**Required work**
Restate verbatim the span of lines below between the line with "(** * The Huffman coder: the" and the line with "Map Huffman HuffmanTree.", including those two lines, and only that span.
[Material to process Boundary: Start]
(* ===== verification/HuffmanCodes.v ===== *)
(** * The Huffman coder: the codes (src/compress.c, [get_char_codes])

    The depth-first traversal with its two stacks and its visited map
    terminates and stores, for each leaf, the path that leads to it.  The
    proof is against the interfaces of the containers. *)

From S2P Require Import Prelude ByteOps DList DListOps Containers Map Huffman HuffmanTree.

Abbreviation code_table := (list (option (list Z))).

Definition code_of (w : list Z) : option (list Z) := if decide (w = []) then None else Some w.

(** ** The traversal over mathematical containers *)

Definition unseen (V : gset positive) (t : tnode) : bool :=
  match btree_addr t with None => false | Some p => bool_decide (p ∉ V) end.

Fixpoint dfs (fuel : nat) (V : gset positive) (sc : list Z) (stn : list tnode) (codes : code_table)
    : option code_table :=
  match stn with
  | [] => Some codes
  | tn :: rest =>
      match fuel, tn with
      | O, _ | _, BNull => None
      | S fuel, BNode _ csn lft rgt =>
          if btree_is_leaf tn then
            codes ← set_code codes (cs_ch csn) (code_of (reverse sc));
            dfs fuel V (tail sc) rest codes
          else if unseen V lft then
            p ← btree_addr lft; dfs fuel ({[p]} ∪ V) (code_left :: sc) (lft :: stn) codes
          else if unseen V rgt then
            p ← btree_addr rgt; dfs fuel ({[p]} ∪ V) (code_right :: sc) (rgt :: stn) codes
          else dfs fuel V (tail sc) rest codes
      end
  end.
(* ===== verification/HuffmanRound.v ===== *)
(** * The Huffman coder: compression and decompression are inverse
    (src/compress.c, [huffman_compress], [huffman_decompress]) *)

From S2P Require Import Prelude ByteOps DList DListOps Containers Map Huffman HuffmanTree HuffmanCodes.

(** ** The frequency table *)

Definition occurrences (input : list Z) (i : nat) : Z :=
  Z.of_nat (length (filter (fun b => b = Z.of_nat i) input)).

Lemma occurrences_snoc input b i :
  occurrences (input ++ [b]) i = occurrences input i + (if decide (b = Z.of_nat i) then 1 else 0).
Proof.
  unfold occurrences. rewrite filter_app, length_app, filter_cons, filter_nil.
  case_decide; simpl; lia.
Qed.

Lemma occurrences_bound input i : 0 <= occurrences input i <= Z.of_nat (length input).
Proof.
  unfold occurrences. split; [lia|]. induction input as [|b input IH]; [done|].
  rewrite filter_cons. case_decide; simpl; lia.
Qed.

Lemma calc_char_freq_spec input :
  input <> [] -> Forall is_byte input -> Z.of_nat (length input) < 2 ^ 31 ->
  exists cf, calc_char_freq input = Some cf /\ length cf = 256%nat
    /\ forall i, (i < 256)%nat -> cf !! i = Some (occurrences input i).
Proof.
  intros Hne Hb Hl. unfold calc_char_freq. rewrite decide_False by done.
  eexists. split; [done|]. clear Hne.
  induction input as [|b input IH] using rev_ind.
  { split; [apply length_replicate|]. intros i Hi. cbn [foldl].
    change (occurrences [] i) with 0. by apply lookup_replicate_2. }
  apply Forall_app in Hb as [Hb Hbb]. rewrite Forall_singleton in Hbb.
  rewrite length_app in Hl. simpl in Hl. destruct IH as [IH1 IH2]; [done|lia|].
  rewrite foldl_snoc. split; [by rewrite length_alter|].
  intros i Hi. rewrite occurrences_snoc. pose proof (occurrences_bound input i) as Ho.
  unfold is_byte in Hbb. case_decide as Hd.
  - subst b. rewrite Nat2Z.id, list_lookup_alter_eq, IH2 by done. simpl.
    rewrite i32_small by int_lia. done.
  - rewrite list_lookup_alter_ne by lia. rewrite IH2 by done. f_equal. lia.
Qed.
[Material to process Boundary: End]
**Answer**
(** * The Huffman coder: the codes (src/compress.c, [get_char_codes])

    The depth-first traversal with its two stacks and its visited map
    terminates and stores, for each leaf, the path that leads to it.  The
    proof is against the interfaces of the containers. *)

From S2P Require Import Prelude ByteOps DList DListOps Containers Map Huffman HuffmanTree.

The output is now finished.